Saved entries
(** C6 (amended). After [applyGlobalFilters], and so after
    [updateBarrel] and after [updateStyles] on a rendered element, the
    body carries the per-instance filtered class exactly when (the barrel
    amount is greater than 0 or the palette shift is not 0) and the mode is
    greater than 0; in particular a stored mode 0 keeps the class off
    whatever the other values are. *)
Theorem C6_page_filtered_iff st :
  let active :=
    (gt (to_number (prop (config st) "barrel")) (Fin 0) = true ∨
     strict_eq_num (prop (config st) "colorPaletteShift") (Fin 0) = false) ∧
    gt (to_number (prop (config st) "mode")) (Fin 0) = true in
  (∀ bfv, bodyClass st ∈ body_classes (doc (applyGlobalFilters bfv st)) ↔ active) ∧
  (bodyClass st ∈ body_classes (doc (updateBarrel st)) ↔ active) ∧
  (container st = true →
   bodyClass st ∈ body_classes (doc (updateStyles st)) ↔ active) ∧
  (strict_eq_num (prop (config st) "mode") (Fin 0) = true → ¬ active).
Proof.
  intros active.
  assert (Hact : ∀ bfv, bodyClass st ∈ body_classes (doc (applyGlobalFilters bfv st))
                        ↔ active).
  { intros bfv. rewrite body_class_after_applyGlobalFilters.
    unfold page_filtered, active.
    by rewrite andb_true_iff, orb_true_iff, negb_true_iff. }
  split; [exact Hact|]. split; [|split].
  - rewrite doc_updateBarrel. apply Hact.
  - intros Hc. rewrite doc_updateStyles by done. apply Hact.
  - intros Hm [_ Hgt].
    destruct (prop (config st) "mode") as [| | |[| |q]|]; try discriminate Hm.
    cbn in Hm, Hgt. apply Qeq_bool_iff in Hm. apply Qlt_bool_true in Hgt.
    rewrite Hm in Hgt. by apply Qlt_irrefl in Hgt.
Qed.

## Requirement
In the data above, find the line that contains "whatever the other values are. *)" and the line that contains "rewrite Hm in". Repeat exactly those lines and every line between them, and only those.

## Result for this exercise
    whatever the other values are. *)
Theorem C6_page_filtered_iff st :
  let active :=
    (gt (to_number (prop (config st) "barrel")) (Fin 0) = true ∨
     strict_eq_num (prop (config st) "colorPaletteShift") (Fin 0) = false) ∧
    gt (to_number (prop (config st) "mode")) (Fin 0) = true in
  (∀ bfv, bodyClass st ∈ body_classes (doc (applyGlobalFilters bfv st)) ↔ active) ∧
  (bodyClass st ∈ body_classes (doc (updateBarrel st)) ↔ active) ∧
  (container st = true →
   bodyClass st ∈ body_classes (doc (updateStyles st)) ↔ active) ∧
  (strict_eq_num (prop (config st) "mode") (Fin 0) = true → ¬ active).
Proof.
  intros active.
  assert (Hact : ∀ bfv, bodyClass st ∈ body_classes (doc (applyGlobalFilters bfv st))
                        ↔ active).
  { intros bfv. rewrite body_class_after_applyGlobalFilters.
    unfold page_filtered, active.
    by rewrite andb_true_iff, orb_true_iff, negb_true_iff. }
  split; [exact Hact|]. split; [|split].
  - rewrite doc_updateBarrel. apply Hact.
  - intros Hc. rewrite doc_updateStyles by done. apply Hact.
  - intros Hm [_ Hgt].
    destruct (prop (config st) "mode") as [| | |[| |q]|]; try discriminate Hm.
    cbn in Hm, Hgt. apply Qeq_bool_iff in Hm. apply Qlt_bool_true in Hgt.
    rewrite Hm in Hgt. by apply Qlt_irrefl in Hgt.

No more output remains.